This vegan miso ramen is just as tasty as the kind made with meat or dairy. Perfect for dinner, it's a hearty bowl of healthy plant-based comfort food.
Most ramen broths are made using beef, chicken or fish stock. But, the exotic, complex flavor of a great ramen broth can easily be made from plant based ingredients. Vegans and vegetarians will love the satisfyingly rich flavor of this miso and shiitake mushroom broth.
What Ramen Noodles Are Vegan?
First of all, what exactly are ramen noodles? Ramen noodles are thin, wheat based noodles usually made from simply wheat and water. The original Japanese version contains an alkalized water.
So you might be wondering - can vegetarians and vegans eat ramen noodles? The answer is yes! But there are some exceptions. It's always best to check the back of the packet to make sure that your ramen noodles don't contain egg. If you buy instant ramen, do not use the seasoning packet that comes with the noodles, as these can contain fish or other animal derivatives.

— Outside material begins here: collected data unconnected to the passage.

(** * Lichess analyzer backend: evaluation deltas, move categories,
      PGN comment evaluations, the cloud-eval retry loop and the game
      analysis pipeline.

    Shallow embedding of [backend/models.py], [backend/analyzer.py],
    [backend/pgn_parser.py], [backend/game_stats.py] and the functions
    [parse_pgn_moves] and [fetch_cloud_eval] of [backend/lichess_api.py].

    Conventions.
    - A Python [int] is a [Z] (unbounded); [Optional[int]] is [option Z].
      Reading an integer from text and writing one as text raise beyond
      4300 digits, the default limit of CPython 3.11.
    - A Python [str] is a [list ascii]; a character is a code point below
      256, classified as Python classifies it ([str.isspace], [\s], [\d] on
      Unicode strings).
    - Code that may raise returns a [result]; [try]/[except] is written
      out with [try_except].
    - A binary64 float is a dyadic number [m * 2^e] or a special value;
      conversions and products round to nearest, ties to even, as IEEE 754
      and CPython do.
    - The remote service is an oracle of responses; [asyncio.gather] is an
      event loop whose runs are lists of steps.
    - The chess library is an interface, [ChessLib]; each of its
      functions that can raise returns a [result]. *)

From Stdlib Require Import ZArith List String Ascii Bool Lia Permutation.
From Stdlib Require Import DecimalString.
From stdpp Require Import base list.
Import ListNotations.
Local Open Scope Z_scope.

(** ** Data model ([backend/models.py]) *)

Definition str := list ascii.

(** A string literal as a Python string. *)
Definition L (s : string) : str := list_ascii_of_string s.

Record CloudEval := mkCloudEval {
  fen : str;
  cp : option Z;      (* centipawns *)
  mate : option Z;    (* mate in N moves *)
  depth : Z;
  nodes : Z;
  pv : list str       (* principal variation *)
}.

Record Player := mkPlayer {
  username : str;
  rating : option Z
}.

Record GameData := mkGameData {
  gd_game_id : str;
  gd_white : Player;
  gd_black : Player;
  gd_pgn : str;
  gd_opening : option str;
  gd_result : str;
  gd_moves : list str   (* SAN notation moves *)
}.

Inductive Side := white | black.

Inductive Category := accurate | good | inaccuracy | mistake | blunder.

(** ** [backend/analyzer.py]: the categorizer and the delta calculator *)

Definition categorize_move (delta_cp delta_mate : option Z) : Category :=
  match delta_mate with
  | Some dm =>
      if dm <? 0 then blunder
      else if dm >? 0 then good
      else accurate
  | None =>
      match delta_cp with
      | None => accurate
      | Some dc =>
          let abs_delta := Z.abs dc in
          if abs_delta <? 10 then accurate
          else if abs_delta <? 50 then good
          else if abs_delta <? 100 then inaccuracy
          else if abs_delta <? 300 then mistake
          else blunder
      end
  end.

(** [x or 0] on an [Optional[int]]: [None] and [0] are both falsy. *)
Definition or_zero (x : option Z) : Z :=
  match x with
  | Some v => if v =? 0 then 0 else v
  | None => 0
  end.

Definition is_not_None {A} (x : option A) : bool :=
  match x with Some _ => true | None => false end.

Definition calculate_evaluation_delta
    (before_eval after_eval : CloudEval) (is_white_turn : bool)
    : option Z * option Z :=
  if is_not_None (mate before_eval) || is_not_None (mate after_eval) then
    let before_mate := mate before_eval in
    let after_mate := mate after_eval in
    match before_mate, after_mate with
    | None, Some am => (None, Some am)
    | Some _, None => (None, Some (-999))
    | Some bm, Some am => (None, Some (am - bm))
    | None, None => (None, None)
    end
  else
    let before_cp := or_zero (cp before_eval) in
    let after_cp := or_zero (cp after_eval) in
    let delta_cp :=
      if is_white_turn then after_cp - before_cp else before_cp - after_cp in
    (Some delta_cp, None).

(** Severity order of the five labels. *)
Definition severity (c : Category) : Z :=
  match c with
  | accurate => 0 | good => 1 | inaccuracy => 2 | mistake => 3 | blunder => 4
  end.

(** ** Python text primitives on code points below 256 *)

Definition code (c : ascii) : Z := Z.of_N (N_of_ascii c).

Definition between (lo hi : Z) (c : ascii) : bool :=
  (lo <=? code c) && (code c <=? hi).

(** [str.isspace] and the regular expression class [\s]. *)
Definition is_space (c : ascii) : bool :=
  between 9 13 c || between 28 32 c || (code c =? 133) || (code c =? 160).

(** The class [\d] and the digits [int] and [float] accept. *)
Definition is_digit (c : ascii) : bool := between 48 57 c.

Definition digit_val (c : ascii) : Z := code c - 48.

(** [str.isalpha] of one character. *)
Definition is_alpha (c : ascii) : bool :=
  between 65 90 c || between 97 122 c || (code c =? 170) || (code c =? 181)
  || (code c =? 186) || between 192 214 c || between 216 246 c
  || between 248 255 c.

(** [str.isupper] of one character. *)
Definition is_upper (c : ascii) : bool :=
  between 65 90 c || between 192 214 c || between 216 222 c.

Definition is_char (a : ascii) (c : ascii) : bool := Ascii.eqb a c.

Definition newline : ascii := "010"%char.

(** [str.lower] of one character. *)
Definition lower_char (c : ascii) : ascii :=
  if is_upper c then ascii_of_N (N_of_ascii c + 32) else c.

Definition lower (s : str) : str := map lower_char s.

Fixpoint lstrip_by (p : ascii -> bool) (s : str) : str :=
  match s with
  | c :: s' => if p c then lstrip_by p s' else s
  | [] => []
  end.

Definition rstrip_by (p : ascii -> bool) (s : str) : str :=
  rev (lstrip_by p (rev s)).

(** [s.strip()] *)
Definition strip (s : str) : str := rstrip_by is_space (lstrip_by is_space s).

Fixpoint startswith (s prefix : str) : bool :=
  match prefix, s with
  | [], _ => true
  | p :: prefix', c :: s' => Ascii.eqb p c && startswith s' prefix'
  | _ :: _, [] => false
  end.

(** [needle in s] *)
Fixpoint contains (needle s : str) : bool :=
  startswith s needle ||
  match s with
  | [] => false
  | _ :: s' => contains needle s'
  end.

(** [s.split(sep)] for a one-character separator: the last field is
    accumulated in [cur], in reverse. *)
Fixpoint split_on_from (sep : ascii) (cur : str) (s : str) : list str :=
  match s with
  | [] => [rev cur]
  | c :: s' =>
      if Ascii.eqb c sep then rev cur :: split_on_from sep [] s'
      else split_on_from sep (c :: cur) s'
  end.

Definition split_on (sep : ascii) (s : str) : list str := split_on_from sep [] s.

(** [s.split()]: fields separated by runs of whitespace, none empty. *)
Fixpoint split_ws_from (cur : str) (s : str) : list str :=
  match s with
  | [] => match cur with [] => [] | _ => [rev cur] end
  | c :: s' =>
      if is_space c then
        match cur with
        | [] => split_ws_from [] s'
        | _ => rev cur :: split_ws_from [] s'
        end
      else split_ws_from (c :: cur) s'
  end.

Definition split_ws (s : str) : list str := split_ws_from [] s.

(** The decimal digits of an integer. *)
Definition str_of_int (n : Z) : str :=
  L (DecimalString.NilZero.string_of_int (Z.to_int n)).

(** [sys.get_int_max_str_digits()]: the longest run of digits that [int]
    reads and that [str] writes (the default of CPython 3.11). *)
Definition int_max_str_digits : Z := 4300.

(** ** Exceptions *)

Inductive ExnKind :=
| ValueError | OverflowError | IndexError | UnboundLocalError
| HTTPStatusError | TransportError.

Record Exn := mkExn { kind : ExnKind; message : str }.

Inductive result (A : Type) :=
| Return (a : A)
| Raise (e : Exn).
Arguments Return {A} a.
Arguments Raise {A} e.

Definition bind {A B} (x : result A) (f : A -> result B) : result B :=
  match x with
  | Return a => f a
  | Raise e => Raise e
  end.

- Ramen Noodles: For simplicity, I'm using instant ramen noodles. You can find fresh ramen noodles in the chilled section of some Asian grocery stores. Alternatively, you could use udon noodles, or rice noodles for a gluten free ramen.
- Onion: Sauteed yellow onions add a a deep caramel, umami flavor to the broth.
- Garlic: Garlic naturally enriches the other flavors in the broth.
- Miso Paste: Another rich, umami flavor! Choose white miso paste if you can find it.
- Mirin: Mirin is a sweet Japanese wine. If you don't have any you could substitute a touch of dry white wine or rice vinegar.
- Ginger: Ginger adds a warm, spicy note that's typical of many Asian dishes.
- Shiitake Mushrooms: Shiitake mushrooms add a deep, rich, umami flavor that rivals that of meat. When dried shiitake mushrooms simmer in a broth, they impart an intense flavor.
- Vegetable Stock: You can use a homemade or instant vegetable stock.
- Vegetable Oil: Use a neutral flavored oil. If you like the taste of sesame oil, add a dash at the end, but don't saute with it.
- Tofu: Choose a firm variety. No need to press it for this recipe.
- Cornstarch: We'll be using cornstarch to lightly coat the tofu before sauteing it to crisp it up.
- Carrots: I used a spiralizer to make pretty spirals, but you can just as easily cut the carrot into thin matchstick size pieces.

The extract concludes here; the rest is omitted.